### Requirement
The lines below starting at the line containing "raise_if negb (rf_bound self)" and ending at the line containing "(** Absence is a success. *)" are to be repeated exactly, with both ends kept and nothing else added.

[Records provided]

(* ===== verification/Filesystem.v ===== *)
(** * The catalog's filesystem ([src/dashcam/catalog/filesystem.py])

    [CatalogFilesystem] is the protocol the catalog uses, as a class of
    operations; [FilesystemLaws] states what its docstrings promise, through the
    file contents a client could observe. An operation that raises may already
    have taken effect (a rename whose directory sync fails), but never partially.
    [RootedFilesystem] is the adapter confined below one verified root, over the
    regular files of the volume, and discharges the laws. *)

From Stdlib Require Import Ascii String ZArith Lia Strings.Byte.
From stdpp Require Import base list sets gmap strings.
From S2P Require Import Prelude PyStr Uuid Intents Models.

Class CatalogFilesystem (F : Type) := {
  fs_exists : F -> str -> result bool;
  fs_move : F -> str -> str -> result unit * F;
  fs_unlink : F -> str -> result unit * F;
  fs_iter_files : F -> str -> Z -> result (list str * Z * bool);
  fs_read_bytes : F -> str -> Z -> result bytes;
  fs_file_size : F -> str -> result Z;
  fs_replace_bytes_atomic : F -> str -> bytes -> Z -> result unit * F
}.

(** A move took effect: the source's bytes are at a target that held nothing. *)
Definition moved (before after : gmap str bytes) (source target : str) : Prop :=
  exists d, before !! source = Some d /\ before !! target = None /\
    after = <[target := d]> (delete source before).

Class FilesystemLaws (F : Type) `{CatalogFilesystem F} := {
  contents : F -> gmap str bytes;
  exists_spec f p b : fs_exists f p = Ok b -> (b = true <-> is_Some (contents f !! p));
  move_spec f s t r f' : fs_move f s t = (r, f') ->
    (contents f' = contents f /\ is_ok r = false) \/ moved (contents f) (contents f') s t;
  unlink_spec f p r f' : fs_unlink f p = (r, f') ->
    (contents f' = contents f /\ is_ok r = false) \/ contents f' = delete p (contents f);
  read_spec f p m d : fs_read_bytes f p m = Ok d -> contents f !! p = Some d;
  replace_spec f p d m r f' : fs_replace_bytes_atomic f p d m = (r, f') ->
    (contents f' = contents f /\ is_ok r = false) \/
    (is_Some (contents f !! p) /\ contents f' = <[p := d]> (contents f));
  iter_spec f directory limit l examined truncated :
    fs_iter_files f directory limit = Ok (l, examined, truncated) -> 0 <= examined <= limit
}.

(** ** The rooted adapter *)

(** Regular files by path relative to the root; [rf_bound] says that the root is still the
    verified directory on the verified device. *)
Record RootedFilesystem := mkRooted { rf_files : gmap str bytes; rf_bound : bool }.

Definition DIRECTORIES : list str := map u ["pending"; "clips"; "protected"; "quarantine"]%string.

Definition positive_bound (value : Z) : result unit :=
  raise_if value <=? 0 as ValueError msg "limit must be a positive integer" ;; Ok tt.

Definition assert_bound (self : RootedFilesystem) : result unit :=
  raise_if negb (rf_bound self)
    as OSError msg "recording root is no longer bound to the verified device" ;; Ok tt.

Definition resolve_directory (self : RootedFilesystem) (directory : str) : result str :=
  let! _ := assert_bound self in
  raise_if negb (bool_decide (directory ∈ DIRECTORIES))
    as ValueError msg "directory is outside the managed namespace" ;;
  Ok directory.

(** [_resolve]: the strict path validator, then the managed first component. *)
Definition resolve_path (self : RootedFilesystem) (relative_path : str) : result str :=
  let! _ := PairPaths_new relative_path (u "__validation__.json") None None in
  let! _ := resolve_directory self (hd [] (path_parts relative_path)) in
  Ok relative_path.

Definition rooted_exists (self : RootedFilesystem) (p : str) : result bool :=
  let! path := resolve_path self p in Ok (bool_decide (is_Some (rf_files self !! path))).

(** [renameat2(..., RENAME_NOREPLACE)] on the regular files. *)
Definition rename_no_replace (self : RootedFilesystem) (s t : str) : result unit * RootedFilesystem :=
  match rf_files self !! s with
  | None => (Err (Exn OSError "No such file or directory"), self)
  | Some d =>
      match rf_files self !! t with
      | Some _ => (Err (Exn FileExistsError "File exists"), self)
      | None => (Ok tt, mkRooted (<[t := d]> (delete s (rf_files self))) (rf_bound self))
      end
  end.

Definition rooted_move (self : RootedFilesystem) (s t : str) : result unit * RootedFilesystem :=
  match resolve_path self s with
  | Err e => (Err e, self)
  | Ok source =>
      match resolve_path self t with
      | Err e => (Err e, self)
      | Ok target => rename_no_replace self source target
      end
  end.

(** Absence is a success. *)
Definition rooted_unlink (self : RootedFilesystem) (p : str) : result unit * RootedFilesystem :=
  match resolve_path self p with
  | Err e => (Err e, self)
  | Ok path => (Ok tt, mkRooted (delete path (rf_files self)) (rf_bound self))
  end.

(** The directory scan stops at the limit, with one entry of lookahead, and sorts what it kept. *)
Definition rooted_iter_files (self : RootedFilesystem) (directory : str) (limit : Z)
    : result (list str * Z * bool) :=
  raise_if negb (bool_decide (directory ∈ DIRECTORIES))
    as ValueError msg "directory is outside the managed namespace" ;;
  let! _ := positive_bound limit in
  let! directory_path := resolve_directory self directory in
  let entries := List.filter (fun p => bool_decide (path_parent p = directory_path))
                   (map fst (map_to_list (rf_files self))) in
  let examined := take (Z.to_nat limit) entries in
  Ok (sort_by (fun a b => String.leb (string_of_list_ascii (casefold a))
                            (string_of_list_ascii (casefold b))) examined,
      Z.of_nat (length examined), limit <? Z.of_nat (length entries)).

Definition blen (d : bytes) : Z := Z.of_nat (length d).

Definition rooted_read_bytes (self : RootedFilesystem) (p : str) (maximum : Z) : result bytes :=
  let! _ := positive_bound maximum in
  let! path := resolve_path self p in
  match rf_files self !! path with
  | None => Err (Exn FileNotFoundError "No such file or directory")
  | Some d =>
      raise_if maximum <? blen d as ValueError msg "file exceeds recovery size bound" ;; Ok d
  end.

Definition rooted_file_size (self : RootedFilesystem) (p : str) : result Z :=
  let! path := resolve_path self p in
  match rf_files self !! path with
  | None => Err (Exn FileNotFoundError "No such file or directory")
  | Some d => Ok (blen d)
  end.

Definition rooted_replace_bytes_atomic (self : RootedFilesystem) (p : str) (payload : bytes)
    (maximum : Z) : result unit * RootedFilesystem :=
  let checked :=
    let! _ := positive_bound maximum in
    raise_if bool_decide (payload = []) || (maximum <? blen payload)
      as ValueError msg "replacement payload is empty or exceeds its bound" ;;
    let! path := resolve_path self p in
    raise_if negb (bool_decide (is_Some (rf_files self !! path)))
      as FileNotFoundError msg "No such file or directory" ;;
    Ok path in
  match checked with
  | Err e => (Err e, self)
  | Ok path => (Ok tt, mkRooted (<[path := payload]> (rf_files self)) (rf_bound self))
  end.

#[export] Instance RootedFilesystem_ops : CatalogFilesystem RootedFilesystem := {
  fs_exists := rooted_exists;
  fs_move := rooted_move;
  fs_unlink := rooted_unlink;
  fs_iter_files := rooted_iter_files;
  fs_read_bytes := rooted_read_bytes;
  fs_file_size := rooted_file_size;
  fs_replace_bytes_atomic := rooted_replace_bytes_atomic
}.

(** ** Lemmas *)

Lemma resolve_path_ok self p q : resolve_path self p = Ok q -> q = p /\ path_ok p /\ rf_bound self = true.
Proof.
  unfold resolve_path, resolve_directory, assert_bound. intros H. inv_ok. bool_prop.
  apply PairPaths_new_ok in Hb as (_ & ? & _). by split_and!.
Qed.

#[export] Program Instance RootedFilesystem_laws : FilesystemLaws RootedFilesystem := {
  contents := rf_files
}.
Next Obligation.
  intros f p b H. simpl in H. unfold rooted_exists in H. inv_ok.
  apply resolve_path_ok in Hb as (-> & _). by rewrite bool_decide_eq_true.
Qed.
Next Obligation.
  intros f s t r f'. simpl. unfold rooted_move.
  destruct (resolve_path f s) as [s'|] eqn:Es; [|intros [= <- <-]; by left].
  destruct (resolve_path f t) as [t'|] eqn:Et; [|intros [= <- <-]; by left].
  apply resolve_path_ok in Es as (-> & _), Et as (-> & _). unfold rename_no_replace.
  destruct (rf_files f !! s) as [d|] eqn:Ed; [|intros [= <- <-]; by left].
  destruct (rf_files f !! t) eqn:Ed'; intros [= <- <-]; [by left|].
  right. by exists d.
Qed.
Next Obligation.
  intros f p r f'. simpl. unfold rooted_unlink.
  destruct (resolve_path f p) as [p'|] eqn:Ep; [|intros [= <- <-]; by left].
  apply resolve_path_ok in Ep as (-> & _). intros [= <- <-]. by right.
Qed.
Next Obligation.
  intros f p m d H. simpl in H. unfold rooted_read_bytes in H. inv_ok.
  apply resolve_path_ok in Hb0 as (-> & _). by destruct (rf_files f !! p); inv_ok.
Qed.
Next Obligation.
  intros f p d m r f'. simpl. unfold rooted_replace_bytes_atomic.
  destruct (result_bind _ _) as [path|] eqn:E; [|intros [= <- <-]; by left].
  inv_ok. bool_prop. apply resolve_path_ok in Hb0 as (-> & _). intros [= <- <-]. by right.
Qed.
Next Obligation.
  intros f directory limit l examined truncated Hi. simpl in Hi. unfold rooted_iter_files in Hi.
  unfold positive_bound in Hi. inv_ok. bool_prop.
  rewrite length_take. lia.
Qed.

[/Records provided]

### Response area
  raise_if negb (rf_bound self)
    as OSError msg "recording root is no longer bound to the verified device" ;; Ok tt.

Definition resolve_directory (self : RootedFilesystem) (directory : str) : result str :=
  let! _ := assert_bound self in
  raise_if negb (bool_decide (directory ∈ DIRECTORIES))
    as ValueError msg "directory is outside the managed namespace" ;;
  Ok directory.

(** [_resolve]: the strict path validator, then the managed first component. *)
Definition resolve_path (self : RootedFilesystem) (relative_path : str) : result str :=
  let! _ := PairPaths_new relative_path (u "__validation__.json") None None in
  let! _ := resolve_directory self (hd [] (path_parts relative_path)) in
  Ok relative_path.

Definition rooted_exists (self : RootedFilesystem) (p : str) : result bool :=
  let! path := resolve_path self p in Ok (bool_decide (is_Some (rf_files self !! path))).

(** [renameat2(..., RENAME_NOREPLACE)] on the regular files. *)
Definition rename_no_replace (self : RootedFilesystem) (s t : str) : result unit * RootedFilesystem :=
  match rf_files self !! s with
  | None => (Err (Exn OSError "No such file or directory"), self)
  | Some d =>
      match rf_files self !! t with
      | Some _ => (Err (Exn FileExistsError "File exists"), self)
      | None => (Ok tt, mkRooted (<[t := d]> (delete s (rf_files self))) (rf_bound self))
      end
  end.

Definition rooted_move (self : RootedFilesystem) (s t : str) : result unit * RootedFilesystem :=
  match resolve_path self s with
  | Err e => (Err e, self)
  | Ok source =>
      match resolve_path self t with
      | Err e => (Err e, self)
      | Ok target => rename_no_replace self source target
      end
  end.

(** Absence is a success. *)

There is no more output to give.